_Material for this exercise_:
(** ** Blank questions *)

Lemma lstrip_blank (s : string) :
  Str.forallb Chr.is_space s = true -> Str.lstrip s = EmptyString.
Proof.
  induction s as [|c s IH]; simpl; [reflexivity|].
  destruct (Chr.is_space c); simpl; [exact IH | discriminate].
Qed.

Lemma lstrip_not_blank (s : string) :
  Str.forallb Chr.is_space s = false ->
  exists c t, Str.lstrip s = String c t /\ Chr.is_space c = false.
Proof.
  induction s as [|c s IH]; simpl; [discriminate|].
  destruct (Chr.is_space c) eqn:E; simpl; [exact IH | eauto].
Qed.

Lemma rstrip_keeps (c : ascii) (t : string) :
  Chr.is_space c = false -> Str.rstrip (String c t) <> EmptyString.
Proof.
  intro H. simpl. rewrite H. destruct (Str.rstrip t); discriminate.
Qed.

Lemma strip_empty (s : string) :
  String.eqb (Str.strip s) EmptyString = Str.forallb Chr.is_space s.
Proof.
  unfold Str.strip.
  destruct (Str.forallb Chr.is_space s) eqn:E.
  - rewrite lstrip_blank by exact E. reflexivity.
  - destruct (lstrip_not_blank _ E) as (c & t & -> & Hc).
    apply String.eqb_neq, rstrip_keeps, Hc.
Qed.

(** The test of line 218, [not question or not question.strip()]. *)
Lemma blank_test (question : string) :
  String.eqb question EmptyString || String.eqb (Str.strip question) EmptyString
  = Str.forallb Chr.is_space question.
Proof.
  rewrite strip_empty. destruct question; reflexivity.
Qed.

(** C6: a question that is empty or made of whitespace only is rejected
    with status 400, and the fetcher is left as it was (nothing is
    requested, nothing is cached, no answer is computed); a question
    with a character that is not whitespace is never rejected with 400. *)
Theorem blank_question_rejected (set_iter : list string -> list string)
    (reply : option pyval) (question : string) (f : fetcher) :
  (Str.forallb Chr.is_space question = true ->
   ask_question set_iter reply question f = (HTTPException 400, f))
  /\ (Str.forallb Chr.is_space question = false ->
      fst (ask_question set_iter reply question f) <> HTTPException 400).
Proof.
  unfold ask_question. rewrite blank_test. split; intros ->; [reflexivity|].
  destruct (fetch_messages reply false f) as [[messages|] f']; simpl;
    [|discriminate].
  destruct (Py.truthy messages); simpl; [|discriminate].
  destruct (answer_question set_iter question messages); discriminate.
Qed.

Lemma blank_question_rejected_witness :
  ask_question listed_order (Some (PList [PDict [("message", PStr "hello")]]))
    "   " {| cache := PNone; requests_sent := 0 |}
  = (HTTPException 400, {| cache := PNone; requests_sent := 0 |})
  /\ fst (ask_question listed_order (Some (PList [PDict [("message", PStr "hello")]]))
            " ? " {| cache := PNone; requests_sent := 0 |})
     <> HTTPException 400.
Proof.
  split.
  - apply (proj1 (blank_question_rejected _ _ _ _)). reflexivity.
  - apply (proj2 (blank_question_rejected _ _ _ _)). reflexivity.
Defined.

(** ** Entries that are not mappings *)

Lemma empty_fields_from_raises (messages : list pyval) :
  has_non_mapping messages = true ->
  forall counts, empty_fields_from counts messages = Raise AttributeError.
Proof.
  induction messages as [|msg rest IH]; simpl; [discriminate|].
  intros H counts. destruct msg; try reflexivity.
  simpl in H. auto.
Qed.

(** C4 fails on the code: the first loop records an entry that is not a
    mapping as an anomaly and skips it, but the empty-value check calls
    [items()] on every entry, so [analyze_data] raises for every list
    with such an entry. *)
Theorem non_mapping_entry_raises (set_iter : list string -> list string)
    (messages : list pyval) :
  has_non_mapping messages = true ->
  analyze_data set_iter messages = Raise AttributeError.
Proof.
  intro H.
  destruct messages as [|msg rest]; [discriminate|].
  unfold analyze_data, analyze_messages.
  rewrite empty_fields_from_raises by exact H. reflexivity.
Qed.

Lemma non_mapping_entry_raises_witness :
  not_dicts (tally_from empty_tally 0 [PDict [("message", PStr "hi")]; PStr "oops"])
  = [NotADictionary 1 "<class 'str'>"]
  /\ analyze_data listed_order [PDict [("message", PStr "hi")]; PStr "oops"]
     = Raise AttributeError.
Proof.
  split; [reflexivity|].
  apply non_mapping_entry_raises. reflexivity.
Defined.

(** ** Presence of a field *)

Lemma mem_In (x : string) (l : list string) : Str.mem x l = true <-> In x l.
Proof.
  unfold Str.mem. rewrite existsb_exists. split.
  - intros (y & Hy & E). apply String.eqb_eq in E. now subst.
  - intro H. exists x. split; [exact H | apply String.eqb_refl].
Qed.

Lemma distinct_NoDup (keys : list string) : distinct keys = true <-> NoDup keys.
Proof.
  induction keys as [|k keys IH]; simpl.
  - split; [constructor | reflexivity].
  - rewrite andb_true_iff, negb_true_iff, IH. split.
    + intros [Hk Hn]. constructor; [|exact Hn].
      intro Hin. apply mem_In in Hin. congruence.
    + intro H. inversion H as [|? ? Hk Hn]; subst. split; [|exact Hn].
      destruct (Str.mem k keys) eqn:E; [|reflexivity].
      apply mem_In in E. contradiction.
Qed.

_Brief_: Only an exact copy of all the data will do as the answer.

_Output_:
(** ** Blank questions *)

Lemma lstrip_blank (s : string) :
  Str.forallb Chr.is_space s = true -> Str.lstrip s = EmptyString.
Proof.
  induction s as [|c s IH]; simpl; [reflexivity|].
  destruct (Chr.is_space c); simpl; [exact IH | discriminate].
Qed.

Lemma lstrip_not_blank (s : string) :
  Str.forallb Chr.is_space s = false ->
  exists c t, Str.lstrip s = String c t /\ Chr.is_space c = false.
Proof.
  induction s as [|c s IH]; simpl; [discriminate|].
  destruct (Chr.is_space c) eqn:E; simpl; [exact IH | eauto].
Qed.

Lemma rstrip_keeps (c : ascii) (t : string) :
  Chr.is_space c = false -> Str.rstrip (String c t) <> EmptyString.
Proof.
  intro H. simpl. rewrite H. destruct (Str.rstrip t); discriminate.
Qed.

Lemma strip_empty (s : string) :
  String.eqb (Str.strip s) EmptyString = Str.forallb Chr.is_space s.
Proof.
  unfold Str.strip.
  destruct (Str.forallb Chr.is_space s) eqn:E.
  - rewrite lstrip_blank by exact E. reflexivity.
  - destruct (lstrip_not_blank _ E) as (c & t & -> & Hc).
    apply String.eqb_neq, rstrip_keeps, Hc.
Qed.

(** The test of line 218, [not question or not question.strip()]. *)
Lemma blank_test (question : string) :
  String.eqb question EmptyString || String.eqb (Str.strip question) EmptyString
  = Str.forallb Chr.is_space question.
Proof.
  rewrite strip_empty. destruct question; reflexivity.
Qed.

(** C6: a question that is empty or made of whitespace only is rejected
    with status 400, and the fetcher is left as it was (nothing is
    requested, nothing is cached, no answer is computed); a question
    with a character that is not whitespace is never rejected with 400. *)
Theorem blank_question_rejected (set_iter : list string -> list string)
    (reply : option pyval) (question : string) (f : fetcher) :
  (Str.forallb Chr.is_space question = true ->
   ask_question set_iter reply question f = (HTTPException 400, f))
  /\ (Str.forallb Chr.is_space question = false ->
      fst (ask_question set_iter reply question f) <> HTTPException 400).
Proof.
  unfold ask_question. rewrite blank_test. split; intros ->; [reflexivity|].
  destruct (fetch_messages reply false f) as [[messages|] f']; simpl;
    [|discriminate].
  destruct (Py.truthy messages); simpl; [|discriminate].
  destruct (answer_question set_iter question messages); discriminate.
Qed.

Lemma blank_question_rejected_witness :
  ask_question listed_order (Some (PList [PDict [("message", PStr "hello")]]))
    "   " {| cache := PNone; requests_sent := 0 |}
  = (HTTPException 400, {| cache := PNone; requests_sent := 0 |})
  /\ fst (ask_question listed_order (Some (PList [PDict [("message", PStr "hello")]]))
            " ? " {| cache := PNone; requests_sent := 0 |})
     <> HTTPException 400.
Proof.
  split.
  - apply (proj1 (blank_question_rejected _ _ _ _)). reflexivity.
  - apply (proj2 (blank_question_rejected _ _ _ _)). reflexivity.
Defined.

(** ** Entries that are not mappings *)

Lemma empty_fields_from_raises (messages : list pyval) :
  has_non_mapping messages = true ->
  forall counts, empty_fields_from counts messages = Raise AttributeError.
Proof.
  induction messages as [|msg rest IH]; simpl; [discriminate|].
  intros H counts. destruct msg; try reflexivity.
  simpl in H. auto.
Qed.

(** C4 fails on the code: the first loop records an entry that is not a
    mapping as an anomaly and skips it, but the empty-value check calls
    [items()] on every entry, so [analyze_data] raises for every list
    with such an entry. *)
Theorem non_mapping_entry_raises (set_iter : list string -> list string)
    (messages : list pyval) :
  has_non_mapping messages = true ->
  analyze_data set_iter messages = Raise AttributeError.
Proof.
  intro H.
  destruct messages as [|msg rest]; [discriminate|].
  unfold analyze_data, analyze_messages.
  rewrite empty_fields_from_raises by exact H. reflexivity.
Qed.

Lemma non_mapping_entry_raises_witness :
  not_dicts (tally_from empty_tally 0 [PDict [("message", PStr "hi")]; PStr "oops"])
  = [NotADictionary 1 "<class 'str'>"]
  /\ analyze_data listed_order [PDict [("message", PStr "hi")]; PStr "oops"]
     = Raise AttributeError.
Proof.
  split; [reflexivity|].
  apply non_mapping_entry_raises. reflexivity.
Defined.

(** ** Presence of a field *)

Lemma mem_In (x : string) (l : list string) : Str.mem x l = true <-> In x l.
Proof.
  unfold Str.mem. rewrite existsb_exists. split.
  - intros (y & Hy & E). apply String.eqb_eq in E. now subst.
  - intro H. exists x. split; [exact H | apply String.eqb_refl].
Qed.

Lemma distinct_NoDup (keys : list string) : distinct keys = true <-> NoDup keys.
Proof.
  induction keys as [|k keys IH]; simpl.
  - split; [constructor | reflexivity].
  - rewrite andb_true_iff, negb_true_iff, IH. split.
    + intros [Hk Hn]. constructor; [|exact Hn].
      intro Hin. apply mem_In in Hin. congruence.
    + intro H. inversion H as [|? ? Hk Hn]; subst. split; [|exact Hn].
      destruct (Str.mem k keys) eqn:E; [|reflexivity].
      apply mem_In in E. contradiction.
Qed.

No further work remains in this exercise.